I built a dictionary to track the total file size for the directories, and a list to keep track of where I was in the directory tree. Easy easy so far. Also, everything worked will on the sample data.

But I got stuck, because my totals were not matching. I tried like a dozen different slight modification to the method, and manually parsed through chunks of print statement results. Everything SEEMED to be in order here. Eventually I even went to Reddit to find someone’s completed project to see what number I was shooting for, because sometimes I’m off by a straight forward amount, and the solution becomes blatantly obvious.

This was not the case, BUT the Part 2 solution I got from the other person’s code, was in my results. I had no idea what Part 2 was, but clearly I was getting good data, because the answer was already present in my data.

Eventually I used the other person’s solution to unlock Part 2, which I solved pretty quickly, which led me to believe even more that my process for part 1 was good.

I decided to make one additional modification to my code, in how it handled keys for the directory dictionary. Instead of “Directory: Size” I modified it so it was “RootDirectoryDirectoryDirectory(etc): size.

And it worked.

I was getting the right answer.

I suspect, the issue is that the directory names repeat within the folder structure, which means that when it was supposed to add to “Directory/Directory/Directory” it was instead adding to some previously established “OtherDirectory/OtherDirectory/Directory”.

Confused yet?

Anyway, here is my code, and it works, for both solutions.
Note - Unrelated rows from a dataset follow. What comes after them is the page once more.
(* ===== verification/Discovery.v ===== *)
(** * Dynamic discovery ([discovery.c])

    Discovery is requested over HTTP or by a timer. The driver's discovery function
    runs under a mutex; a request hands a job to the thread pool, which takes the mutex
    itself. The threads are a transition system. *)

From S2P Require Import Prelude CLib DevTypes Device RestServer.
Local Open Scope Z_scope.

Definition MHD_HTTP_ACCEPTED : Z := 202.
Definition MHD_HTTP_SERVICE_UNAVAILABLE : Z := 503.

Definition NL : string := String (chr 10) EmptyString.

(** The parts of the service that decide. *)
Record disco_config := MkDisco {
  dc_discover : bool; dc_adminstate : edgex_device_adminstate; dc_opstate : edgex_device_operatingstate;
  dc_enabled : bool }.

(** The mutex, the jobs in the thread pool, and the calls of the driver's discovery
    function that are in progress: for a job and for the timer. *)
Record disco_state := MkDiscoState {
  ds_locked : bool; ds_jobs : nat; ds_job_running : nat; ds_timer_running : nat }.

Definition disco_init : disco_state := MkDiscoState false 0 0 0.

Section discovery.
  Variable (cfg : disco_config).

(** [pthread_mutex_trylock] *)
Definition trylock (s : disco_state) : option disco_state :=
  if ds_locked s then None else Some (MkDiscoState true (ds_jobs s) (ds_job_running s) (ds_timer_running s)).

Definition unlock (s : disco_state) : disco_state :=
  MkDiscoState false (ds_jobs s) (ds_job_running s) (ds_timer_running s).

Definition add_work (s : disco_state) : disco_state :=
  MkDiscoState (ds_locked s) (S (ds_jobs s)) (ds_job_running s) (ds_timer_running s).

(** The states of the service and its configuration, [cfg], are taken not to change while
    discovery is in use. The handler holds the mutex only while it adds the job, so that
    is one step. *)
Definition edgex_device_handler_discovery (s : disco_state) : disco_state * string * Z :=
  if negb (dc_discover cfg) then
    (s, "Dynamic discovery is not implemented in this device service" +:+ NL, MHD_HTTP_NOT_IMPLEMENTED)
  else if bool_decide (dc_adminstate cfg = LOCKED) then
    (s, "Device service is administratively locked" +:+ NL, MHD_HTTP_LOCKED)
  else if bool_decide (dc_opstate cfg = DISABLED) then (s, "Device service is disabled" +:+ NL, MHD_HTTP_LOCKED)
  else if negb (dc_enabled cfg) then
    (s, "Discovery disabled by configuration" +:+ NL, MHD_HTTP_SERVICE_UNAVAILABLE)
  else match trylock s with
       | Some s => (unlock (add_work s), "Running discovery" +:+ NL, MHD_HTTP_ACCEPTED)
       | None => (s, "Discovery already running; ignoring new request" +:+ NL, MHD_HTTP_ACCEPTED)
       end.

(** A job of the pool takes the mutex and calls the driver; [None]: it has to wait. *)
Definition do_discovery_begin (s : disco_state) : option disco_state :=
  match ds_jobs s, trylock s with
  | S jobs, Some s => Some (MkDiscoState (ds_locked s) jobs (S (ds_job_running s)) (ds_timer_running s))
  | _, _ => None
  end.

Definition do_discovery_end (s : disco_state) : option disco_state :=
  match ds_job_running s with
  | S r => Some (unlock (MkDiscoState (ds_locked s) (ds_jobs s) r (ds_timer_running s)))
  | O => None
  end.

(** The timer: nothing happens when the service is locked, disabled, or busy. *)
Definition periodic_discovery_begin (s : disco_state) : disco_state :=
  if bool_decide (dc_adminstate cfg = LOCKED) || bool_decide (dc_opstate cfg = DISABLED) then s
  else match trylock s with
       | Some s => MkDiscoState (ds_locked s) (ds_jobs s) (ds_job_running s) (S (ds_timer_running s))
       | None => s
       end.

Definition periodic_discovery_end (s : disco_state) : option disco_state :=
  match ds_timer_running s with
  | S r => Some (unlock (MkDiscoState (ds_locked s) (ds_jobs s) (ds_job_running s) r))
  | O => None
  end.

(** ** The threads *)

Inductive disco_step : disco_state -> disco_state -> Prop :=
| step_request s : disco_step s (edgex_device_handler_discovery s).1.1
| step_job s s' : do_discovery_begin s = Some s' -> disco_step s s'
| step_job_end s s' : do_discovery_end s = Some s' -> disco_step s s'
| step_timer s : disco_step s (periodic_discovery_begin s)
| step_timer_end s s' : periodic_discovery_end s = Some s' -> disco_step s s'.

Inductive disco_reach : disco_state -> Prop :=
| disco_reach_init : disco_reach disco_init
| disco_reach_step s s' : disco_reach s -> disco_step s s' -> disco_reach s'.

(** The mutex is taken exactly while the driver is called. *)
Definition disco_inv (s : disco_state) : Prop :=
  (ds_job_running s + ds_timer_running s = if ds_locked s then 1 else 0)%nat.

Lemma disco_step_inv s s' : disco_inv s -> disco_step s s' -> disco_inv s'.
Proof.
  intros Hinv Hs. destruct Hs as [s|s s' E|s s' E|s|s s' E]; destruct s as [l j jr tr]; unfold disco_inv in *; cbn in Hinv.
  - unfold edgex_device_handler_discovery, trylock. cbn [ds_locked]. destruct l; cbn match; guards; cbn in *; lia.
  - unfold do_discovery_begin, trylock in E. cbn in E. destruct j, l; try done. injection E as <-. cbn. lia.
  - unfold do_discovery_end in E. cbn in E. destruct jr; [done|]. injection E as <-. cbn. destruct l; lia.
  - unfold periodic_discovery_begin, trylock. cbn [ds_locked]. destruct l; cbn match; guards; cbn in *; lia.
  - unfold periodic_discovery_end in E. cbn in E. destruct tr; [done|]. injection E as <-. cbn. destruct l; lia.
Qed.

Lemma disco_reach_inv s : disco_reach s -> disco_inv s.
Proof. induction 1; [done|by eapply disco_step_inv]. Qed.

(** A schedule that runs all pending jobs. *)
Fixpoint run_jobs (n : nat) (s : disco_state) : option disco_state :=
  match n with
  | O => Some s
  | S n =>
      match do_discovery_begin s with
      | Some s => match do_discovery_end s with Some s => run_jobs n s | None => None end
      | None => None
      end
  end.

Lemma run_jobs_ok j : exists s', run_jobs j (MkDiscoState false j 0 0) = Some s' /\ ds_jobs s' = 0%nat.
Proof. induction j as [|j IH]; [by eexists|]. cbn. apply IH. Qed.

(** C33. At most one call of the driver's discovery function is in progress, whatever the
    requests and timers do. A call in progress can end, and once none is, every job
    that was accepted gets to run. *)
Theorem discovery_exclusive (s : disco_state) :
  disco_reach s ->
  (ds_job_running s + ds_timer_running s <= 1)%nat /\
  (ds_locked s = true -> is_Some (do_discovery_end s) \/ is_Some (periodic_discovery_end s)) /\
  (ds_locked s = false -> exists s', run_jobs (ds_jobs s) s = Some s' /\ ds_jobs s' = 0%nat).
Proof.
  intros Hr. apply disco_reach_inv in Hr. destruct s as [l j jr tr]. unfold disco_inv in Hr. cbn in Hr. cbn.
  split_and!.
  - destruct l; lia.
  - intros ->. unfold do_discovery_end, periodic_discovery_end. cbn. destruct jr; [|left; by eexists].
    destruct tr; [lia|right; by eexists].
  - intros ->. assert (jr = 0 /\ tr = 0)%nat as [-> ->] by lia. apply run_jobs_ok.
Qed.

End discovery.

Definition sample_disco : disco_config := MkDisco true UNLOCKED ENABLED true.

Lemma discovery_exclusive_witness :
  (1 + 0 <= 1)%nat /\
  (true = true -> is_Some (do_discovery_end (MkDiscoState true 1 1 0)) \/ is_Some (periodic_discovery_end (MkDiscoState true 1 1 0))) /\
  (true = false -> exists s', run_jobs 1 (MkDiscoState true 1 1 0) = Some s' /\ ds_jobs s' = 0%nat).
Proof.
  apply (discovery_exclusive sample_disco (MkDiscoState true 1 1 0)).
  apply (disco_reach_step _ (MkDiscoState false 2 0 0)); [|by apply step_job].
  apply (disco_reach_step _ (MkDiscoState false 1 0 0)); [|exact (step_request sample_disco (MkDiscoState false 1 0 0))].
  apply (disco_reach_step _ disco_init); [apply disco_reach_init|exact (step_request sample_disco disco_init)].
Defined.

(** Two requests in a row are both answered as running: the second job waits. *)
Lemma second_request_runs :
  let '(s, r1, _) := edgex_device_handler_discovery sample_disco disco_init in
  let '(_, r2, _) := edgex_device_handler_discovery sample_disco s in r1 = r2.
Proof. reflexivity. Qed.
with open("Day07Input.txt") as file:
    data = file.read()

split = data.split('\n')
tree_dict = {"/": 0}
current_dir = []

for each in split:
    cl = each.split(" ")
    if cl[0] == "$":
        if cl[1] == "cd":
            if cl[2] == "/":
                current_dir = ["/"]
            elif cl[2] == "..":
                current_dir.pop()
            else:
                current_dir.append(cl[2])
    elif cl[0] == "dir":
        tree_dict["".join(current_dir)+cl[1]] = 0
    else:
        for tree_walker in range(0,len(current_dir)):
            tree_dict["".join(current_dir[0:tree_walker+1])] += int(cl[0])
    # print(current_dir)
    # print(files)

# print(tree_dict)

space_needed = 30000000 - (70000000-tree_dict['/'])
size_to_delete = tree_dict["/"]
total_size = 0
for key in tree_dict.keys():
    if tree_dict[key] <= 100000:
        total_size += tree_dict[key]
    if tree_dict[key] > space_needed and tree_dict[key] < size_to_delete:
        size_to_delete = tree_dict[key]

print(total_size)
# 6199378 high
# 1048940 low
# 1145908 low

print(size_to_delete)

##Part 1: 1582412
##Part 2: 3696336

Advent of Code 2022, Day 6

Day 6 – Fixing the Communicator

I’m not real sure what’s up here, but today’s project was easy. Like… stupidly easy. Maybe it’s just something better suited to how Python Handles data? The Part 2 was even easier. It literally just involved duplicating the same function, changing one number, and running the code.

The Problem Part 1:

As you move through the dense undergrowth, one of the Elves gives you a handheld device. He says that it has many fancy features, but the most important one to set up right now is the communication system.

However, because he’s heard you have significant experience dealing with signal-based systems, he convinced the other Elves that it would be okay to give you their one malfunctioning device – surely you’ll have no problem fixing it.

As if inspired by comedic timing, the device emits a few colorful sparks.

To be able to communicate with the Elves, the device needs to lock on to their signal. The signal is a series of seemingly-random characters that the device receives one at a time.

To fix the communication system, you need to add a subroutine to the device that detects a start-of-packet marker in the datastream. In the protocol being used by the Elves, the start of a packet is indicated by a sequence of four characters that are all different.

The Problem Part 2:

Your device’s communication system is correctly detecting packets, but still isn’t working. It looks like it also needs to look for messages.

A start-of-message marker is just like a start-of-packet marker, except it consists of 14 distinct characters rather than 4.

So, yeah, the input is a long ass string of garbled characters. For part 1, it’s a simple matter of running along the string in 4 character chunks, and using count() to see if all 4 characters are unique. For Part 2, it’s literally the same thing, except it’s checking 14 character strings instead of 4.

The hardest part was figuring out how much to add to the output to make sure it was int he correct position, because I was off by one, because my money brain frequently gets confused on if I am counting from 0 or counting from 1.

from Day06Input import *

def check_string(string):
    for n in string:
        # print(n)
        if string.count(n) > 1:
            return False
    return True

def check_signal(signal):
    for i in range(0,len(signal)-3):
        if check_string(signal[i:i+4]):
            return i+4

def check_message(signal):
    for i in range(0,len(signal)-3):
        if check_string(signal[i:i+14]):
            return i+14

print(check_signal(signal))
# Low (Probably by 1
#1080 - Yep!
print(check_message(signal))
# 3645

Advent of Code 2022, Day 5

Day 05 – Moving Crates

The Problem Part 1:

The expedition can depart as soon as the final supplies have been unloaded from the ships. Supplies are stored in stacks of marked crates, but because the needed supplies are buried under many other crates, the crates need to be rearranged.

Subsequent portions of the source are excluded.